(* ===== verification/EndToEndWitness.v ===== *)
(** * A concrete run from the nodes' answers to a published proof

    The beacon node of ConsensusRpcWitness and the execution node of
    ExecutionRpcWitness, behind the running bridge head of System. *)
From S2P Require Import Prelude Externals StorageLayout Types Merkle Instances MerkleSpec RequestLeaf Mpt MptSpec MptWitness StoreHash Consensus ConsensusSpec ConsensusWitness Detector Notice BridgeHead BridgeHeadSpec Observer System SystemSpec SystemWitness SystemWindows Rpc ExecutionRpc ExecutionRpcSpec ExecutionRpcComplete ExecutionRpcWitness ConsensusRpc ConsensusRpcSpec ConsensusRpcWitness EndToEnd.

Definition e_prepare : u64 → B256 → u64 → bool → res anyhow ProofInputsWithWindow :=
  consensus_prepare_mpt map_to_list "join error" (Ok b_config) b_proxy b_circumstances.
Definition e_start : System := sys_start (to_uint 64 7) b_hash n_cursor (to_uint 64 7) None.
(** One window is validated, detected and staged. *)
Definition e_staging : list action :=
  [DetectorTick; Validate e_prepare; DetectorResult; BridgeFinality; ObserverEvent; ObserverEvent; BridgeCommand ()].
Definition e_running : System := sys_after e_staging e_start.
Lemma e_running_eq : e_running = sys_after e_staging e_start.
Proof. reflexivity. Qed.
#[local] Opaque e_running sys_after.
(** The inputs of the running jobs, and the guest on the first of them. *)
Definition first_inputs (s : System) : list ProofInputs := snd <$> sy_running s.
Definition guest_run (inputs : list ProofInputs) : res ProgramError ProofOutputs :=
  match inputs with inputs :: _ => consensus_mpt_program inputs | [] => Panic end.
Definition e_guest : res ProgramError ProofOutputs := guest_run (first_inputs e_running).
Lemma e_guest_ok : is_ok e_guest = true.
Proof. vm_compute. reflexivity. Qed.
Definition e_outputs : ProofOutputs := ok_default w_outputs1 e_guest.
Definition e_run : list action := e_staging ++ [ProverDone 0 (ProofOutputs_to_bytes e_outputs); BridgeJobResult ()].
Definition e_end : System := sys_after e_run e_start.

(** The guest's outputs answer the job that runs. *)
Lemma e_proved (s : System) i id slot inputs : is_ok (guest_run (first_inputs s)) = true → length (sy_running s) = 1%nat →
  sy_running s !! i = Some (id, slot, inputs) →
  consensus_mpt_program inputs = Ok (ok_default w_outputs1 (guest_run (first_inputs s))).
Proof.
  unfold first_inputs. destruct (sy_running s) as [|[[? ?] inputs'] [|]]; [done| |done].
  intros Hok _ Hi. destruct i as [|i]; [|by destruct i]. injection Hi as -> -> ->. by apply ok_default_eq.
Qed.
Lemma e_one_job : length (sy_running e_running) = 1%nat.
Proof. vm_compute. reflexivity. Qed.
Lemma e_proof_done : deployed (World := ()) (XWorld := ()) map_to_list e_running (ProverDone 0 (ProofOutputs_to_bytes e_outputs)).
Proof.
  intros id slot inputs Hin. exists e_outputs. split; [|reflexivity]. exact (e_proved e_running 0 _ _ _ e_guest_ok e_one_job Hin).
Qed.
Lemma e_deployed k a : e_run !! k = Some a → deployed (World := ()) (XWorld := ()) map_to_list (sys_after (take k e_run) e_start) a.
Proof.
  destruct k as [|[|[|[|[|[|[|[|[|k]]]]]]]]]; intros [= <-]; try exact I.
  - exists "join error"%string, (Ok b_config), b_proxy, b_circumstances. split; [apply Permutation_refl|reflexivity].
  - change (take 7 e_run) with e_staging. rewrite <-e_running_eq. exact e_proof_done.
Qed.
Lemma e_end_run : run_under (deployed (World := ()) (XWorld := ()) map_to_list) e_start 9 e_end.
Proof. apply (under_schedule _ e_run); [vm_compute; reflexivity|exact e_deployed]. Qed.

(** A proof is published in this run. *)
Lemma e_published : existsb is_job_end (sy_events e_end) = true.
Proof. vm_compute. reflexivity. Qed.

Lemma published_end_to_end_witness :
  (∀ id head inputs, (id, head, inputs) ∈ sy_running e_end → ∃ o, consensus_mpt_program inputs = Ok o) ∧
  (∀ m, ProofEvent m ∈ sy_events e_end → ∃ w o, promised w o ∧ publishes w o m).
Proof.
  exact (published_end_to_end (World := ()) (XWorld := ()) map_to_list (λ m, reflexivity (map_to_list m)) _ _ _ _ _ 9 e_end eq_refl e_end_run).
Defined.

------------------------------

ASSIGNMENT:
The answer must be an exact copy of the lines from the one containing "exact (published_end_to_end (World" through the last line of the records, both included.

RESPONSE TO THIS EXERCISE:
  exact (published_end_to_end (World := ()) (XWorld := ()) map_to_list (λ m, reflexivity (map_to_list m)) _ _ _ _ _ 9 e_end eq_refl e_end_run).
Defined.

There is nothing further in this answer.